Johnson also decried what can be described as self-inflicted wounds.

"The things that we do to ourselves," he said. "We are shut out of 11 percent of the wheat market because of trade sanctions. That allows Canada, who will sell to anyone, to make a premium selling to Iran and Iraq and undercut us in a competitive market."

"There is plenty of blame to go around for low prices," Johnson said. "But producers are responding. There will be less wheat planted in the U.S. next year and in the rest of the world, too."

As for the recent protests along the Canadian border and state inspections of Canadian ag products in Montana and the Dakotas, which resulted in negotiations between Canada and the United States, Johnson said the issues involved are "technical problems that need to be negotiated away. But it will take more than a few governors to motivate Canada to give up what they don't want to."

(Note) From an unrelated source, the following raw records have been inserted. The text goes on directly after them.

(* ===== verification/Collector.v ===== *)
(** A live collector: the polling of the games being played, the queue of the
    finished ones and their hand-over to ingest, of
    [src/src/managed_watch.rs]. *)
From S2P Require Import Prelude Text Tiles Json Proto Rpc Wire Convert Pack Kafka Ingest Refetch Watch Accounts.
#[local] Open Scope string_scope.
#[local] Open Scope list_scope.
#[local] Open Scope Z_scope.

Module Collector.
Import Proto Rpc Modes.

Definition FILTER_ID_OFFSET : Z := 200.
Definition SETTLE_SECS : Z := 120.
Definition GIVE_UP_SECS : Z := 10800.
Definition BANNED_CODE : Z := 503.

Record LiveGame := mkGame { uuid : string; mode_id : Z; start_time : Z; queued_at : option Z }.
#[export] Instance LiveGame_settable : Settable LiveGame := fun r =>
  mkGame (uuid r) (mode_id r) (start_time r) (queued_at r).
#[export] Instance LiveGame_dec : EqDecision LiveGame.
Proof. solve_decision. Defined.

(** ** The list of games being played *)
Definition is_ok {E A} (r : result E A) : bool := match r with Ok _ => true | _ => false end.
(** A game this collector can name: known mode, dated identifier. *)
Definition usable (uuid : string) (mode_id : Z) : bool :=
  negb (String.eqb uuid "") && is_ok (mode_metadata mode_id) && is_ok (uuid_year uuid).
Definition parse_live_config (data : list Z) (mode_id : Z) : result error Z :=
  for_fields data (fun config mode_id =>
    match number config, wire_type config with
    | 3, 2 => for_fields (Proto.data config) (fun meta mode_id =>
                match number meta, wire_type meta with
                | 2, 0 => v ← extract_varint (Proto.data meta); Ok (as_i32 v)
                | _, _ => Ok mode_id
                end) mode_id
    | _, _ => Ok mode_id
    end) mode_id.
Definition parse_live_head (data : list Z) (fallback_mode_id : Z) : result error (option LiveGame) :=
  '(uuid, start_time, mode_id) ← for_fields data (fun field '(uuid, start_time, mode_id) =>
    match number field, wire_type field with
    | 1, 2 => Ok (extract_string (Proto.data field), start_time, mode_id)
    | 2, 0 => v ← extract_varint (Proto.data field); Ok (uuid, as_u32 v, mode_id)
    | 3, 2 => mode_id ← parse_live_config (Proto.data field) mode_id; Ok (uuid, start_time, mode_id)
    | _, _ => Ok (uuid, start_time, mode_id)
    end) ("", 0, 0);
  let mode_id := if mode_id =? 0 then fallback_mode_id else mode_id in
  Ok (if usable uuid mode_id then Some (mkGame uuid mode_id start_time None) else None).
Definition parse_live_list (data : list Z) (fallback_mode_id : Z) : result error (list LiveGame) :=
  for_fields data (fun field games =>
    match number field, wire_type field with
    | 1, 2 =>
      _ ← for_fields (Proto.data field) (fun e (_ : unit) =>
            match number e, wire_type e with
            | 1, 0 => v ← extract_varint (Proto.data e);
                      if negb (v =? 0) then bail "fetchGameLiveList returned an error" else Ok tt
            | _, _ => Ok tt
            end) tt;
      Ok games
    | 2, 2 => game ← parse_live_head (Proto.data field) fallback_mode_id;
              Ok (match game with Some g => games ++ [g] | None => games end)
    | _, _ => Ok games
    end) [].
(** [fetch_live_list] on what the session answered: the frame, or the games a
    module read out of it. *)
Definition builtin_listing (response : result unit (list Z)) (fallback_mode_id : Z) : result unit (list LiveGame) :=
  match response with
  | Ok response =>
    match ensure_success_response response "fetchGameLiveList" with
    | Ok _ => match parse_live_list response fallback_mode_id with
              | Ok games => Ok games | Err _ => Err tt | Panic => Panic end
    | Err _ => Err tt
    | Panic => Panic
    end
  | Err e => Err e
  | Panic => Panic
  end.
Definition module_listing (games : result unit (list LiveGame)) : result unit (list LiveGame) :=
  games ← games; Ok (List.filter (fun g => usable (uuid g) (mode_id g)) games).

Definition metadata_for (game : LiveGame) : result error Convert.GameMetadata :=
  '(room, game_length, players) ← mode_metadata (mode_id game);
  year ← uuid_year (uuid game);
  Ok (Convert.mkMetadata (mode_id game) room game_length players year).
Definition event (game : LiveGame) (kind : Watch.WatchEventKind) (message : option string)
  (record_id : option (list Z)) : Watch.WatchEvent :=
  Watch.mkEvent (uuid game) kind (Some (mode_id game)) (Some (start_time game)) message record_id.

(** ** Failures *)
(** A failed request: the code Mahjong Soul answered, if it did, and its text. *)
Record Failure := mkFailure { server : option ServerError; text : string }.
Definition ends_the_session (e : Failure) : bool :=
  match server e with None => true | Some server => is_session_stale server end.
Definition login_verdict (e : Failure) : Accounts.AccountState :=
  match server e with
  | Some server => if code server =? BANNED_CODE then Accounts.Banned else Accounts.RefusedLogin
  | None => Accounts.Unreachable
  end.
Definition masked_account (username : string) : string :=
  let '(local, domain) := match split_once "@"%char username with
                          | Some (local, domain) => (local, "@" +:+ domain)
                          | None => (username, "")
                          end in
  take_chars 2 local +:+ "***" +:+ domain.

(** ** The state

    [file] is the state file, [discovered] the discovery log with whether each
    line was written, [fates] the games that left the queue, in order. *)
Inductive Fate := Stored (id : list Z) | GaveUp.
Record Collector := mkCollector {
  tracked : gmap string LiveGame; pending : gmap string LiveGame;
  file : option (list LiveGame * list LiveGame); registry : Watch.WatchRegistry;
  discovered : list (string * bool); fates : list (LiveGame * Fate)
}.
#[export] Instance Collector_settable : Settable Collector := fun r =>
  mkCollector (tracked r) (pending r) (file r) (registry r) (discovered r) (fates r).
(** A statement of the session: it ends with a value, an error that ends the
    session, or a panic; what it changed stays changed. *)
Definition Task (A : Type) : Type := Collector -> Collector * result unit A.
#[export] Instance Task_ret : MRet Task := fun A a s => (s, Ok a).
#[export] Instance Task_bind : MBind Task := fun A B f m s =>
  match m s with (s, Ok a) => f a s | (s, Err e) => (s, Err e) | (s, Panic) => (s, Panic) end.
Definition lift {A} (r : result unit A) : Task A := fun s => (s, r).
Definition gets {A} (f : Collector -> A) : Task A := fun s => (s, Ok (f s)).
Definition modify (f : Collector -> Collector) : Task unit := fun s => (f s, Ok tt).
Fixpoint for_each {A} (f : A -> Task unit) (l : list A) : Task unit :=
  match l with [] => mret tt | a :: l => f a ≫= fun _ => for_each f l end.

(** What one poll meets: the clock, the list of each mode by filter and mode
    ([builtin_listing] or [module_listing] of what the session answers), the
    answers to the requests, what ingest says (an error by its
    text), and which writes succeed. The save after the
    lists is [None], the one after a game its identifier. *)
Record Poll := mkPoll {
  now : Z; listing : Z -> Z -> result unit (list LiveGame); fetched : string -> result Failure (list Z);
  stored : string -> list Z -> list Z -> result string Ingest.Accepted;
  log_written : string -> bool; saved : option string -> bool
}.

Section Polling.
(** [serde_json], the gzip codec, and the order of the hash maps. *)
Variable to_string : json -> string.
Variable gzip : list Z -> list Z.
Variable gunzip : list Z -> list Z + string.
Variable order : gmap string LiveGame -> list LiveGame.
Variable values : Watch.WatchRegistry -> list Watch.WatchRecord.

Definition apply (p : Poll) (game : LiveGame) (kind : Watch.WatchEventKind) (message : option string)
  (record_id : option (list Z)) : Task unit := fun s =>
  let '(reg, r) := Watch.apply values (now p * 1000000000) (event game kind message record_id) (registry s) in
  (s <| registry := reg |>, match r with Ok _ => Ok tt | Err _ => Err tt | Panic => Panic end).
Definition append_discovered (p : Poll) (game : LiveGame) : Task unit :=
  modify (fun s => s <| discovered ::= fun l => l ++ [(uuid game, log_written p (uuid game))] |>).
Definition persist_state (ok : bool) : Task unit := fun s =>
  if ok then (s <| file := Some (order (tracked s), order (pending s)) |>, Ok tt) else (s, Err tt).
Definition leave (game : LiveGame) (fate : Fate) : Task unit :=
  modify (fun s => s <| pending ::= delete (uuid game) |> <| fates ::= fun l => l ++ [(game, fate)] |>).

The border is not transparent, or equally open both ways, says Jim Peterson, executive vice president of the Montana Stockgrowers Association.

And while the influx of Canadian cattle is not the direct cause of low cattle prices in the United States, he said, "It has more of an effect when we have an oversupply. It is like pouring water into a full glass. The last drop causes the overflow."

Peterson said that the United States should eliminate its grading system on any and all imported product — live or carcass.

"Imported beef should not get our trademark," he said.

Canadian fed cattle coming into the United States are considered part of U.S. production and are eligible to be graded by USDA according to U.S. standards.

That has two effects, Peterson said. "It tends to distort U.S. production and it gives them the opportunity to convert imported product to a value-added U.S. product."

Because Congress refused to require country of origin labeling for beef and lamb, Peterson said the U.S. beef industry ought to take the "flip side of the issue and create our own flag by putting a 'U.S. Product' label on this country's production.

"The consumer has the right to know where the product comes from," he said.

Peterson also called for a level playing field in international trade.

"The U.S. is forcing agriculture to compete in a global market against those who are not following the same policies," he said. "That makes a sacrificial lamb of the American ag producer."